POL6014, derived from Polyphor's proprietary macrocycle platform and advanced with the support of an award by the Cystic Fibrosis Foundation Therapeutics Inc., has already successfully completed a Phase Ib study in people with CF, confirming the safety, favorable pharmacokinetic profile, and strong elastase inhibition and confirming the previous data from preclinical studies, including animal models.

Under the terms of the agreement, Polyphor will receive an upfront payment of CHF6.5 million paid in the form of Santhera shares and could receive up to an additional CHF121 million in potential development, regulatory and sales milestones for the initial indication, as well as tiered double-digit royalties on sales. Santhera will have the exclusive worldwide rights to develop and commercialize POL6014, and assume full responsibility for its development within agreed timelines. If other indications are successfully developed, Polyphor would be entitled to additional undisclosed milestone payments and additional royalties.

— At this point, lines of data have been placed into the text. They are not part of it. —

(* ===== verification/Values.v ===== *)
(** Values of type [unknown], as the lifecycle guards inspect them: the
    context of a transition is a record of such values. *)
From S2P Require Import Prelude Text Primitives.

(** ** Data *)

(** A value.  Objects have an identity, their address, which is what strict
    equality compares; records and arrays are read, never written, so their
    contents are part of the value.  A non-integral number is identified by
    its bits. *)
Inductive value :=
| Undefined
| Null
| Bool (b : bool)
| Integral (z : Z)
| NonIntegral (bits : Z)
| NaN
| Infinity (negative : bool)
| BigIntV (z : Z)
| Str (s : jstr)
| InstantV (address : Z) (i : Instant.t)
| ArrayV (address : Z) (elements : list value)
| RecordV (address : Z) (fields : list (jstr * value))
| MapV (address : Z) (entries : list (value * value)).

(** The first entry with a key. *)
Fixpoint assoc {A} (k : jstr) (l : list (jstr * A)) : option A :=
  match l with
  | [] => None
  | (k', a) :: l' => if str_eqb k' k then Some a else assoc k l'
  end.

(** [v?.[k]]: undefined at a missing property and at a value without
    properties.  The one own property of an [Instant] is its number. *)
Definition property (v : value) (k : jstr) : value :=
  match v with
  | RecordV _ fields => default Undefined (assoc k fields)
  | InstantV _ i =>
      if str_eqb k (js "epochMilliseconds") then Integral (Instant.epochMilliseconds i) else Undefined
  | _ => Undefined
  end.

(** [v?.k] *)
Definition get (v : value) (k : String.string) : value := property v (js k).
Arguments get _ _%_string.

Notation "v ?. k" := (get v k) (at level 8, left associativity, k at level 0) : taven_scope.

(** [a === b] *)
Definition strict_eq (a b : value) : bool :=
  match a, b with
  | Undefined, Undefined | Null, Null => true
  | Bool x, Bool y => Bool.eqb x y
  | Integral x, Integral y | NonIntegral x, NonIntegral y | BigIntV x, BigIntV y => x =? y
  | Infinity x, Infinity y => Bool.eqb x y
  | Str x, Str y => str_eqb x y
  | InstantV x _, InstantV y _ | ArrayV x _, ArrayV y _ | RecordV x _, RecordV y _
  | MapV x _, MapV y _ => x =? y
  | _, _ => false
  end.

Notation "a === b" := (strict_eq a b) (at level 69, no associativity) : taven_scope.
Notation "a !== b" := (negb (strict_eq a b)) (at level 69, no associativity) : taven_scope.

(** Literals, and optional strings. *)
Definition lit (s : String.string) : value := Str (js s).
Arguments lit _%_string.

Definition optional (s : option jstr) : value := match s with Some s => Str s | None => Undefined end.

(** [typeof v === "string" && v.trim().length > 0] *)
Definition nonBlank (v : value) : bool := match v with Str s => negb (blank s) | _ => false end.

(** [typeof v === "object" && v !== null && !Array.isArray(v)] *)
Definition is_record (v : value) : bool := match v with RecordV _ _ | InstantV _ _ | MapV _ _ => true | _ => false end.

(** [typeof v === "object" && v !== null && !Array.isArray(v) ? v : undefined] *)
Definition record (v : value) : value := if is_record v then v else Undefined.

(** [v instanceof Instant], with the instant. *)
Definition instant (v : value) : option Instant.t := match v with InstantV _ i => Some i | _ => None end.

(** [a instanceof Instant && b instanceof Instant && a.equals(b)] *)
Definition sameInstant (a b : value) : bool :=
  match instant a, instant b with
  | Some i, Some j => Instant.equals i j
  | _, _ => false
  end.

(** [Array.from(s).length]: a surrogate pair is one element. *)
Fixpoint codePoints (s : jstr) : Z :=
  match s with
  | [] => 0
  | c :: s' =>
      match s' with
      | d :: s'' =>
          if (55296 <=? c) && (c <=? 56319) && ((56320 <=? d) && (d <=? 57343))
          then 1 + codePoints s'' else 1 + codePoints s'
      | [] => 1
      end
  end.

(** *** Arrays, sets and maps

    A set is the list of its elements and a map the list of its entries, in
    the order of insertion, which is the order of iteration.  The guards test
    that a value is an array before they read its length or its elements, and
    a reading operation is given the value it has on no array by convention. *)

Definition is_array (v : value) : bool := match v with ArrayV _ _ => true | _ => false end.
Definition is_string (v : value) : bool := match v with Str _ => true | _ => false end.
Definition is_bigint (v : value) : bool := match v with BigIntV _ => true | _ => false end.
Definition is_boolean (v : value) : bool := match v with Bool _ => true | _ => false end.
Definition is_instant (v : value) : bool := match v with InstantV _ _ => true | _ => false end.

Definition elements (v : value) : list value := match v with ArrayV _ l => l | _ => [] end.

Definition zlength {A} (l : list A) : Z := Z.of_nat (length l).

(** [v?.length] *)
Definition lengthV (v : value) : value :=
  match v with
  | ArrayV _ l => Integral (zlength l)
  | Str s => Integral (js_length s)
  | _ => v ?. "length"
  end.

(** [v.length], of an array or a string. *)
Definition js_len (v : value) : Z := match lengthV v with Integral z => z | _ => 0 end.

(** [Array.isArray(v) ? v : undefined] and [Array.isArray(v) ? v : []], with a
    copy of the array or the array itself: no guard compares the two. *)
Definition array (v : value) : value := if is_array v then v else Undefined.
Definition array_or_empty (v : value) : value := if is_array v then v else ArrayV 0 [].

(** [v[n]] *)
Definition item (v : value) (n : nat) : value := default Undefined (elements v !! n).

(** The equality of [includes], [Set] and [Map], which identifies [NaN]s. *)
Definition same_value (a b : value) : bool :=
  match a, b with NaN, NaN => true | _, _ => a === b end.

Definition includes (l : list value) (v : value) : bool := existsb (same_value v) l.

(** [l.find(f)], from its result as an option. *)
Definition found (v : option value) : value := default Undefined v.

Abbreviation set_has := includes (only parsing).
Definition set_add (l : list value) (v : value) : list value := if set_has l v then l else l ++ [v].
Definition set_of (l : list value) : list value := foldl set_add [] l.

Fixpoint map_find (m : list (value * value)) (k : value) : option value :=
  match m with
  | [] => None
  | (k', v) :: m' => if same_value k k' then Some v else map_find m' k
  end.
Definition map_get (m : list (value * value)) (k : value) : value := found (map_find m k).
Definition map_has (m : list (value * value)) (k : value) : bool := includes (map fst m) k.
Fixpoint map_set (m : list (value * value)) (k v : value) : list (value * value) :=
  match m with
  | [] => [(k, v)]
  | (k', v') :: m' => if same_value k k' then (k', v) :: m' else (k', v') :: map_set m' k v
  end.
(** The map a value is, and [[...m]], its entries as pairs. *)
Definition entries (v : value) : list (value * value) := match v with MapV _ m => m | _ => [] end.
Definition map_entries (m : list (value * value)) : list value := map (λ '(k, v), ArrayV 0 [k; v]) m.

Definition map_keys (m : list (value * value)) : list value := map fst m.
Definition map_values (m : list (value * value)) : list value := map snd m.

(** [new Map(l)], of pairs. *)
Definition map_of (l : list value) : list (value * value) :=
  foldl (λ m pair, map_set m (item pair 0) (item pair 1)) [] l.

(** [strings.sort()] *)
Definition sort_strings (l : list value) : list value :=
  js_sort (λ a b, match a, b with Str s, Str t => compareStrings s t | _, _ => 0 end) l.

(** [l.every((v, index) => f(v, index))] *)
Definition every_indexed (f : value → nat → bool) (l : list value) : bool :=
  forallb (λ p, f (snd p) (fst p)) (zip (seq 0 (length l)) l).

(** *** Loops that end early

    What an iteration of a [for ... of] does next, for a loop whose variables
    are [S] in a function that returns [R]. *)
Inductive flow (S R : Type) :=
| Next (s : S)
| Break (s : S)
| Return (r : R).
Arguments Next {S R} _.
Arguments Break {S R} _.
Arguments Return {S R} _.

(** A loop that can return from its function, which goes on with [k]. *)
Fixpoint for_return {S A R} (f : S → A → flow S R) (s : S) (l : list A) (k : S → R) : R :=
  match l with
  | [] => k s
  | v :: l' =>
      match f s v with
      | Next s' => for_return f s' l' k
      | Break s' => k s'
      | Return r => r
      end
  end.

(** A loop that can only break. *)
Definition for_break {S A} (f : S → A → flow S S) (s : S) (l : list A) : S :=
  for_return f s l (λ s, s).

(** [l.every(f)], for an [f] that also updates variables of its function. *)
Fixpoint every_with {S A} (f : S → A → bool * S) (s : S) (l : list A) : bool * S :=
  match l with
  | [] => (true, s)
  | a :: l' => let '(b, s') := f s a in if b then every_with f s' l' else (false, s')
  end.

(** *** Other operations *)

(** [v?.[k]], for a key that is a value. *)
Definition get_key (v k : value) : value := match k with Str s => property v s | _ => Undefined end.

(** [Object.prototype.hasOwnProperty.call(v, k)] *)
Definition has_property (v : value) (k : String.string) : bool :=
  match v with
  | RecordV _ fields => bool_decide (is_Some (assoc (js k) fields))
  | InstantV _ _ => str_eqb (js k) (js "epochMilliseconds")
  | _ => false
  end.
Arguments has_property _ _%_string.

(** The entries of [{...v}]; a literal that spreads has distinct keys. *)
Definition fields (v : value) : list (jstr * value) := match v with RecordV _ l => l | _ => [] end.

(** [v?.m(...)], for the result of the call, and [a ?? b]. *)
Definition when_defined (v r : value) : value := match v with Undefined | Null => Undefined | _ => r end.
Definition coalesce (a b : value) : value := match a with Undefined | Null => b | _ => a end.

Definition truthy (v : value) : bool :=
  match v with
  | Undefined | Null | NaN => false
  | Bool b => b
  | Integral z | BigIntV z => negb (z =? 0)
  | Str s => negb (js_length s =? 0)
  | _ => true
  end.

(** Comparison and arithmetic of two integral numbers, or of two BigInts: the
    guards test the types first. *)
Definition numeric (v : value) : option Z := match v with Integral z | BigIntV z => Some z | _ => None end.
Definition js_lt (a b : value) : bool :=
  match numeric a, numeric b with Some x, Some y => x <? y | _, _ => false end.
Definition js_le (a b : value) : bool :=
  match numeric a, numeric b with Some x, Some y => x <=? y | _, _ => false end.
Definition js_add (a b : value) : value :=
  match a, b with
  | Integral x, Integral y => Integral (x + y)
  | BigIntV x, BigIntV y => BigIntV (x + y)
  | _, _ => Undefined
  end.
Definition js_sub (a b : value) : value :=
  match a, b with
  | Integral x, Integral y => Integral (x - y)
  | BigIntV x, BigIntV y => BigIntV (x - y)
  | _, _ => Undefined
  end.

(** The product of two numbers.  The guards multiply a number of days by the
    milliseconds of a day, [2 ^ 10 * 84375]: a product below [2 ^ 63] is a
    double exactly, and a larger one is no time. *)
Definition js_mul (a b : value) : value :=
  match a, b with
  | Integral x, Integral y => Integral (x * y)
  | BigIntV x, BigIntV y => BigIntV (x * y)
  | _, _ => Undefined
  end.

(** [Math.max(...l)], of integral numbers. *)
Definition js_max_of (l : list value) : value :=
  match omap numeric l with [] => Infinity true | z :: zs => Integral (foldl Z.max z zs) end.

(** [Number.isSafeInteger(v)] *)
Definition is_number (v : value) : bool :=
  match v with Integral _ | NonIntegral _ | NaN | Infinity _ => true | _ => false end.
Definition is_safe_integer (v : value) : bool :=
  match v with Integral z => safe_int z | _ => false end.

(** [Object.keys(v)] *)
Definition object_keys (v : value) : list value :=
  match v with
  | RecordV _ fields => set_of (map (λ f, Str (fst f)) fields)
  | InstantV _ _ => [lit "epochMilliseconds"]
  | _ => []
  end.

(** [/^[A-Z]{3}$/.test(v)], of a string. *)
Definition isCurrencyCode (v : value) : bool :=
  match v with
  | Str s => (js_length s =? 3) && forallb (λ c, (65 <=? c) && (c <=? 90)) s
  | _ => false
  end.

(** [a.compare(b)], of instants. *)
Definition compareV (a b : value) : Z :=
  match instant a, instant b with Some i, Some j => Instant.compare i j | _, _ => 0 end.

(** [String(v)], also for the holes of templates.  A guard interpolates values
    that it tests to be strings in the same condition; the text of values with
    a structure is not modelled, and equals no string. *)
Definition text_of (v : value) : jstr :=
  match v with
  | Undefined => js "undefined"
  | Null => js "null"
  | Bool b => if b then js "true" else js "false"
  | Integral z | BigIntV z => toString10 z
  | NaN => js "NaN"
  | Infinity negative => if negative then js "-Infinity" else js "Infinity"
  | Str s => s
  | NonIntegral _ | InstantV _ _ | ArrayV _ _ | RecordV _ _ | MapV _ _ => [-1]
  end.
Definition js_String (v : value) : value := Str (text_of v).

(** ** Facts *)

Lemma assoc_elem {A} k (l : list (jstr * A)) a : assoc k l = Some a → (k, a) ∈ l.
Proof.
  induction l as [|[k' a'] l IH]; cbn; [done|]. unfold str_eqb. case_bool_decide as Hk.
  - intros [= ->]. subst. by left.
  - intros H. right. auto.
Qed.

Lemma strict_eq_Str v s : (v === Str s) = true ↔ v = Str s.
Proof.
  destruct v; cbn; try done. unfold str_eqb. rewrite bool_decide_eq_true. naive_solver.
Qed.

Lemma strict_eq_lit v s : (v === lit s) = true ↔ v = lit s.
Proof. apply strict_eq_Str. Qed.

Lemma strict_eq_Bool v b : (v === Bool b) = true ↔ v = Bool b.
Proof. destruct v; cbn; try done. rewrite Bool.eqb_true_iff. naive_solver. Qed.

Lemma strict_eq_nonBlank v w : nonBlank w = true → (v === w) = true ↔ v = w.
Proof. destruct w; cbn; try done. intros _. apply strict_eq_Str. Qed.

Lemma strict_eq_Undefined v : (v === Undefined) = true ↔ v = Undefined.
Proof. by destruct v. Qed.

Lemma strict_eq_Null v : (v === Null) = true ↔ v = Null.
Proof. by destruct v. Qed.

Lemma strict_eq_BigIntV v z : (v === BigIntV z) = true ↔ v = BigIntV z.
Proof. destruct v; cbn; try done. rewrite Z.eqb_eq. naive_solver. Qed.

Lemma strict_eq_sym v w : (v === w) = (w === v).
Proof.
  assert (∀ b c, Bool.eqb b c = Bool.eqb c b) as Hb by (by intros [] []).
  destruct v, w; cbn; try done; try apply Z.eqb_sym; try apply Hb.
  unfold str_eqb. by apply bool_decide_ext.
Qed.

Lemma is_boolean_Bool v : is_boolean v = true ↔ ∃ b, v = Bool b.
Proof. destruct v; cbn; naive_solver. Qed.

Lemma is_bigint_BigIntV v : is_bigint v = true ↔ ∃ z, v = BigIntV z.
Proof. destruct v; cbn; naive_solver. Qed.

#[export] Instance Str_inj : Inj (=) (=) Str.
Proof. by intros ? ? [=]. Qed.

Lemma nonBlank_Str v : nonBlank v = true ↔ ∃ s, v = Str s ∧ blank s = false.
Proof.
  destruct v; cbn; try by split; [done|intros (? & [=] & ?)]. rewrite negb_true_iff. naive_solver.
Qed.

Lemma instant_Some v i : instant v = Some i ↔ ∃ a, v = InstantV a i.
Proof. destruct v; cbn; naive_solver. Qed.

Lemma sameInstant_spec a b : sameInstant a b = true ↔ ∃ i, instant a = Some i ∧ instant b = Some i.
Proof.
  unfold sameInstant. destruct (instant a) as [i|], (instant b) as [j|]; try by split; [done|intros (? & [=] & [=])].
  unfold Instant.equals. rewrite Z.eqb_eq. destruct i as [i], j as [j]. cbn. naive_solver.
Qed.

#[export] Hint Rewrite strict_eq_lit strict_eq_Bool sameInstant_spec : guards.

Santhera and Polyphor are both based in the Basel area.
 
"We are very excited to be licensing this program to Santhera, a specialty pharmaceutical company highly committed to the development and commercialization of orphan drugs with a strong and experienced team in the field of rare diseases and in respiratory trials," said Giacomo Di Nepi, Chief Executive Officer of Polyphor. "There is a high unmet medical need for the treatment of chronic neutrophilic lung inflammations."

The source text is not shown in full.